Op-Ed by Paul Wimsett
First what are Insights?
Your car’s computer gathers and transmits information about how your car performs under various conditions—like when you’re stomping on the gas.
“IBM® IoT Connected Vehicle Insights extends the power of cognitive computing to connected cars, acquiring data from sensors and systems to improve the in-car experience. Today’s cars are moving data centers with onboard sensors and computers that can capture information about the vehicle and access it in near real time. IBM IoT Connected Vehicle Insights is an IBM Cloud service that you can use to retrieve, manage and analyze big data from connected vehicles.”
It’s all designed to improve your business, or so says SAP.com.

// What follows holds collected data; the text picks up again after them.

(* ===== verification/Compression.v ===== *)
(** compression.cpp: what the application asks of the form code: recipes of a form, the
    text of a form that was filled in, and the bytes that are sent. *)
From Stdlib Require Import String.
From S2P Require Import Prelude Charset CString PackedStats Smac Recipe RecipeCompress Dexml Xhtml.
Local Open Scope Z_scope.
Local Open Scope succinct_scope.

Section Compression.
Context `{M : Memory} `{E : Environment}.
(** expat *)
Variable XML_Parse : list Z -> list event * bool.

(** The statistics of an asset, with the tree of its nodes.  The null pointer that is given
    for a header that is not valid is followed. *)
Definition open_stats (asset : list Z) : outcome stats_handle :=
  do h <- stats_mapped_file asset ;;
  match h with
  | Some h => stats_load_tree h
  | None => Undefined
  end.

(** an array of recipes, which a null pointer ends *)
Definition recipes := list recipe.

(** The pointers that recipe_read gives, up to the first one that is null.  [None]: an
    array was overrun. *)
Fixpoint read_all (texts : list (list Z * list Z)) : option (list (option recipe)) :=
  match texts with
  | [] => Some []
  | (text, version) :: texts =>
      opt r <- (match recipe_read version text with Value r => Some (Some r) | Null => Some None | Overrun => None end) ;;
      opt rs <- read_all texts ;;
      Some (r :: rs)
  end.
Fixpoint up_to_null (rs : list (option recipe)) : recipes :=
  match rs with Some r :: rs => r :: up_to_null rs | _ => [] end.

(** What the callback is given: the hash and the recipes, or that it is not called.
    [None]: a null pointer is followed, as for a form whose first recipe cannot be read, or
    an array was overrun. *)
Definition build_recipe (form_spec : list Z) : option (option (list Z * recipes)) :=
  match xhtmlToRecipe XML_Parse (cstr form_spec) with
  | NotParsed => Some None
  | Crashed => None
  | Converted texts _ =>
      opt rs <- read_all texts ;;
      match rs with
      | [] => Some None
      | None :: _ => None
      | Some r :: _ => Some (Some (formhash r, up_to_null rs))
      end
  end.

Definition stripped_size : Z := 0x10000.
(** the string that is returned, or NULL *)
Definition strip_form (form_instance : list Z) : option (list Z) :=
  let '(stripped_len, stripped) := Strip.xml2stripped None stripped_size (cstr form_instance) (repeat 0 (Z.to_nat stripped_size)) in
  if stripped_len <=? 0 then None else Some (cstr stripped).

(** The loop begins with the value that [i] happens to have: [start]. *)
Fixpoint lookup_loop (rs : recipes) (formid : list Z) : option recipe :=
  match rs with
  | [] => None
  | r :: rs => if streq (formname r) formid then Some r else lookup_loop rs formid
  end.
Definition lookup_recipe (start : nat) (rs : recipes) (formid : list Z) : option recipe := lookup_loop (skipn start rs) formid.

Definition compress_form (start : nat) (h : stats_handle) (rs : recipes) (stripped_form : list Z) : outcome (option (list Z)) :=
  recipe_compress (lookup_recipe start rs) h (head rs) (Some (cstr stripped_form)) true 1024.

(** [None]: the result does not fit into the array, which is as long as the string *)
Definition compress_string (h : stats_handle) (str : list Z) : option (option (list Z)) :=
  match stats3_compress h (cstr str) (Z.of_nat (length (cstr str))) with
  | None => Some None
  | Some out => if Z.of_nat (length out) >? Z.of_nat (length (cstr str)) then None else Some (Some out)
  end.
End Compression.

(** ** Evaluated *)
#[local] Existing Instances sample_memory sample_memory_ok.
(** two bytes, which do not fit into the array of one *)
Example string_overrun : stats3_compress sample_stats (codes "a") 1 = Some [131; 66] /\ compress_string sample_stats (codes "a") = None.
Proof. vm_compute. split; reflexivity. Qed.
(** an index that was left behind by the code before: the first recipe is not found *)
Example recipe_missed : let r := Recipe (codes "77") [] [] 0 in lookup_recipe 0 [r] (codes "77") = Some r /\ lookup_recipe 1 [r] (codes "77") = None.
Proof. split; reflexivity. Qed.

It’s about optimizing your fleet. Instead of drivers checking in via CB radio, dispatchers know everything about where you are, what speed and direction you’re traveling. They know when you’ll need to refuel.
Does it sound a little invasive? Yes! But it also allows logistics companies to optimize everything they do.

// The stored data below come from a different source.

Fixpoint recv_loop (fuel : nat) (n : node) (prefix : Z) : sync unit :=
  match n, fuel with
  | Null, _ => crash
  | _, O => crash
  | Node m context _ _, S fuel =>
      if same_message message m then
        if stored message then
          let! received := peer_has_received_all peer_node in
          if received =? 0 then on_state count_uninteresting else sret tt
        else
          let! missing := peer_is_missing m context false in
          if missing =? 0 then on_state count_uninteresting else sret tt
      else if same_message peer_message m then on_state count_uninteresting
      else if prefix_len peer_message <=? prefix then
        if is_blank peer_message then peer_missing_leaf_nodes n NODE_CHILDREN true
        else if prefix_len m >? prefix_len peer_message then queue_message m
        else
          match explained_by 66 n prefix (sync_xor (key m) peer_message) with
          | Node _ _ _ _ as test_node => peer_missing_leaf_nodes test_node NODE_CHILDREN true
          | Null =>
              let! _ := queue_child (child n 0) in
              queue_child (child n 1)
          end
      else
        let '(differs, prefix) := skip_range 65 (key m) (key peer_message) prefix (Z.min (prefix_len m) (prefix_len peer_message)) in
        if differs then
          let! _ :=
            if (prefix >=? min_prefix_len peer_message) && stored peer_message then
              let! _ := peer_missing_leaf_nodes n NODE_CHILDREN false in
              if negb (prefix_len peer_message =? KEY_LEN_BITS) then queue_message m else sret tt
            else sret tt in
          if prefix_len peer_message =? KEY_LEN_BITS then peer_add_key peer_message else sret tt
        else if prefix_len message <=? prefix then recv_loop fuel n prefix
        else
          let key_index := sync_get_bits prefix PREFIX_STEP_BITS (key peer_message) in
          let! _ :=
            if (min_prefix_len peer_message <=? prefix_len m) && stored peer_message
            then peer_missing_leaf_nodes n key_index false else sret tt in
          match child n key_index with
          | Null =>
              if prefix_len peer_message =? KEY_LEN_BITS then peer_add_key peer_message
              else (* children[i], where i has run past the array *)
                let! queue := get (fun w => queue_callback (w_state w)) in
                if queue then crash else sret tt
          | Node _ _ _ _ as c => recv_loop fuel c (prefix + PREFIX_STEP_BITS)
          end
  end.
End Receive.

It is meant to go hand-in-hand with monitoring inventory and warehousing. For example, Walmart is pretty famous for their distribution model. While the specifics are a proprietary secret, in general it involves using the content of trucks as part of their warehouse system.
In an old logistics scenario, trucks would pick up an entire order from a factory when it’s completed and taking it to a distribution center to be stored until loads are dispatched to stores. Now trucks pick up smaller batches of product daily as they are produced. These trucks can swing by several factories or warehouses in a day so their load contains a mix of products. Then when a store orders a case of inventory the nearest truck can drop it off on the fly.

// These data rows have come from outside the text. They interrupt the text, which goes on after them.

(* ===== verification/SyncProtocol.v ===== *)
(** sync_keys.cpp: the operations on the state, and what a message of a peer does. *)
From S2P Require Import Prelude CString SyncKeys SyncTree.
Local Open Scope Z_scope.
Local Open Scope succinct_scope.

(** ** Keys are in a tree once *)
Lemma wf_nodup lo n : wf lo n -> NoDup (leaves n).
Proof.
  induction 1 as [lo m ctx Hm Hl Hp Hk | lo m ctx c0 c1 Hm Hl Hp Hk H0 IH0 H1 IH1 B0 B1 Hx]; cbn [leaves]; unfold KEY_LEN_BITS.
  - rewrite Hp. apply NoDup_singleton.
  - destruct (Z.eqb_spec (prefix_len m) 64); [lia|]. apply list.NoDup_app. split; [done|]. split; [|done]. intros x X0 X1.
    unfold below in *. rewrite List.Forall_forall in B0, B1. apply list_elem_of_In in X0, X1. destruct (B0 x X0), (B1 x X1). congruence.
Qed.
Lemma tree_nodup t : wf_tree t -> NoDup (leaves t).
Proof. intros [->|H]; [apply NoDup_nil_2 | by eapply wf_nodup]. Qed.

Lemma same_tree_leaves a : forall b, same_tree a b -> leaves a = leaves b.
Proof.
  induction a as [|m ctx a0 IH0 a1 IH1]; intros [|m' ctx' b0 b1]; cbn [same_tree leaves]; try done.
  intros (_ & -> & -> & H0 & H1). by rewrite (IH0 _ H0), (IH1 _ H1).
Qed.
Lemma same_tree_wf lo a : wf lo a -> forall b, same_tree a b -> wf lo b.
Proof.
  induction 1 as [lo m ctx Hm Hl Hp Hk | lo m ctx c0 c1 Hm Hl Hp Hk H0 IH0 H1 IH1 B0 B1 Hx]; intros [|m' ctx' b0 b1]; cbn [same_tree]; try done.
  - intros (Em & Ep & Ek & S0 & S1). destruct b0, b1; try done. apply wf_leaf; congruence.
  - intros (Em & Ep & Ek & S0 & S1). pose proof (same_tree_leaves _ _ S0) as L0. pose proof (same_tree_leaves _ _ S1) as L1.
    rewrite Ep, Ek, L0, L1 in *. apply wf_inner; auto; congruence.
Qed.
Lemma same_tree_refl a : same_tree a a.
Proof. induction a; cbn [same_tree]; auto. Qed.

(** ** Adding a key that is found changes marks only *)
Lemma update_found_same fuel : forall n p message ctx, same_tree n (update_found fuel n p message ctx).
Proof.
  induction fuel as [|fuel IH]; intros [|m ctx' c0 c1] p message ctx; cbn [update_found]; try done; [apply same_tree_refl|].
  destruct (same_message m message); [cbn [same_tree set_stored min_prefix_len prefix_len key]; auto using same_tree_refl|].
  destruct (_ =? _); [apply same_tree_refl|]. destruct (_ <? _).
  - destruct (negb _); [apply same_tree_refl | apply IH].
  - unfold set_child, child. destruct (_ =? 0); cbn [same_tree]; auto 10 using same_tree_refl.
Qed.

(** ** Peers *)
Definition peer_ok (k : sync_key_t) (p : sync_peer_state) : Prop :=
  wf_tree (peer_root p) /\ (k ∈ summaries (peer_root p) -> k ∈ leaves (peer_root p)).
(** the same peer, without the key *)
Definition forgotten (k : sync_key_t) (p p' : sync_peer_state) : Prop :=
  peer_context p' = peer_context p /\ wf_tree (peer_root p') /\ forall x, x ∈ leaves (peer_root p') <-> x ∈ leaves (peer_root p) /\ x <> k.

Lemma tree_leaves_summaries t k : wf_tree t -> k ∈ leaves t -> k ∈ summaries t.
Proof. intros [->|H]; [done | by eapply leaves_summaries]. Qed.

Lemma forget_key_spec k l : key_ok k -> Forall (peer_ok k) l -> exists l', forget_key k l = Some l' /\ Forall2 (forgotten k) l l'.
Proof.
  intros Hk. induction 1 as [|p l [Hwf Hcol] Hl IH]; cbn [forget_key]; [by exists []|]. destruct IH as (l' & -> & HF).
  pose proof (find_key (peer_root p) k Hwf Hk) as Hfind. destruct (find_message _ _) as [|m ctx a b]; cbn [is_null].
  - eexists. split; [done|]. constructor; [|done]. split; [done|]. split; [done|]. intros x. split; [|tauto].
    intros Hx. split; [done|]. intros ->. by apply Hfind, tree_leaves_summaries.
  - destruct Hfind as [_ Hin]. destruct (remove_key_spec _ k Hwf Hk (Hcol Hin)) as (t' & -> & Hwf' & HP).
    eexists. split; [done|]. constructor; [|done]. split; [done|]. split; [done|]. intros x. cbn [with_peer_root peer_root].
    pose proof (tree_nodup _ Hwf) as HN. rewrite HP in *. apply list.NoDup_cons in HN as [Hnot _]. rewrite elem_of_cons. split; [|tauto].
    intros Hx. split; [by right|]. by intros ->.
Qed.

(** ** Marks *)
Fixpoint all_marked (n : node) : Prop :=
  match n with Null => True | Node m _ c0 c1 => stored m = true /\ all_marked c0 /\ all_marked c1 end.

Lemma xor_children_stored n : forall d, stored (xor_children n d) = stored d.
Proof. induction n as [|m ctx c0 IH0 c1 IH1]; intros d; cbn [xor_children]; [done|]. destruct (_ =? _); [done|]. by rewrite IH1, IH0. Qed.
Lemma set_child_marked c0 c1 i n : all_marked c0 -> all_marked c1 -> all_marked n ->
  all_marked (fst (set_child c0 c1 i n)) /\ all_marked (snd (set_child c0 c1 i n)).
Proof. unfold set_child. by destruct (_ =? _). Qed.
Lemma child_marked m ctx c0 c1 i : all_marked c0 -> all_marked c1 -> all_marked (child (Node m ctx c0 c1) i).
Proof. unfold child. by destruct (_ =? _). Qed.

Lemma add_key_marked k ctx fuel : forall n p lo, all_marked n -> all_marked (add_key_loop k ctx true fuel n p lo).
Proof.
  induction fuel as [|fuel IH]; intros [|m x c0 c1] p lo Hn; cbn [add_key_loop]; try done. destruct Hn as (Hm & H0 & H1).
  destruct (_ =? p).
  - destruct (set_child_marked c0 c1 (sync_get_bits p PREFIX_STEP_BITS k) _ H0 H1 (IH _ (p + PREFIX_STEP_BITS) (p + PREFIX_STEP_BITS) (child_marked m x c0 c1 (sync_get_bits p PREFIX_STEP_BITS k) H0 H1))) as [M0 M1].
    by destruct (set_child _ _ _ _).
  - destruct (_ =? _); [by apply IH|].
    destruct (set_child_marked Null Null (sync_get_bits p PREFIX_STEP_BITS (key m)) (Node (set_min (p + PREFIX_STEP_BITS) m) x c0 c1) I I ltac:(done)) as [M0 M1].
    destruct (set_child Null Null _ _) as [p0 p1]. apply IH. cbn [all_marked]. rewrite xor_children_stored. done.
Qed.
Lemma update_found_marked fuel : forall n p message ctx, all_marked n -> all_marked (update_found fuel n p message ctx).
Proof.
  induction fuel as [|fuel IH]; intros [|m x c0 c1] p message ctx Hn; cbn [update_found]; try done.
  destruct (same_message m message); [by destruct Hn|]. destruct (_ =? _); [done|]. destruct (_ <? _); [destruct (negb _); [done | by apply IH]|].
  destruct Hn as (Hm & H0 & H1). set (i := sync_get_bits p PREFIX_STEP_BITS (key message)).
  destruct (set_child_marked c0 c1 i _ H0 H1 (IH _ (p + PREFIX_STEP_BITS) message ctx (child_marked m x c0 c1 i H0 H1))) as [M0 M1].
  by destruct (set_child _ _ _ _).
Qed.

When it comes to day-to-day operations, the number one cost for logistics business would be fuel costs, hands down.
A logistic business is one which organizes movement of materials.
The key with vehicle insights is that all the information is fed live to the company.
It produces graphs which might mean nothing to you unless you have a degree in statistics, but it all amounts to time and motion–saving time and reducing the amount of motion (that is movement of traffic) involved. It’s about knowing where all your vehicles are at any one time, and what’s on them, so that you can reroute them on at a moment’s notice.
It is hard to think of cars or trucks as “moving data centers” but this is how IBM puts it. Nor is it easy to imagine what they call “big data” coming from such a business, but that’s another way of saying that there is a huge output of data available to analyse.
What about unsafe practices:
How do you know that a specific driver is keeping to the best rules of the road?
Car insights are used to monitor driving performance and decision-making. Only a few years ago this was accomplished via putting the company phone number on it’s trucks so virtuous members of the public could report bad the behaviour of drivers. Many companies also employed a “governor” which limited the maximum speed of it’s fleet vehicle.
But times have changed. Nowadays the driving patterns can be investigated at a distance. The idea is that drivers will take fewer risks if they know someone is watching. Whether that’s true or not, hasn’t been statistically proven. Clearly it’s not a popular feature for drivers who don’t enjoy being micromanaged. Most drivers who are forced to be conscious of how they are driving are more stressed and perform more poorly than drivers that are simply paying attention to the road and not to how they’re driving.
Weather and Traffic—the real benefit:
Perhaps the biggest blessing to drivers themselves is aiding them with unfamiliar weather conditions and constantly changing traffic. When one vehicle hits a traffic slow down it will notify other vehicles to try an alternate route. It will also let a destination know that their shipment is delayed.
In summary, car insights allow companies to see problems for themselves and do more with the information, which can translate to money. However, this could also mean less and less freedom for drivers in such enterprises. Safety and money is one thing, but what is the real toll on the health of drivers who feel like they’re under a microscope all day at work?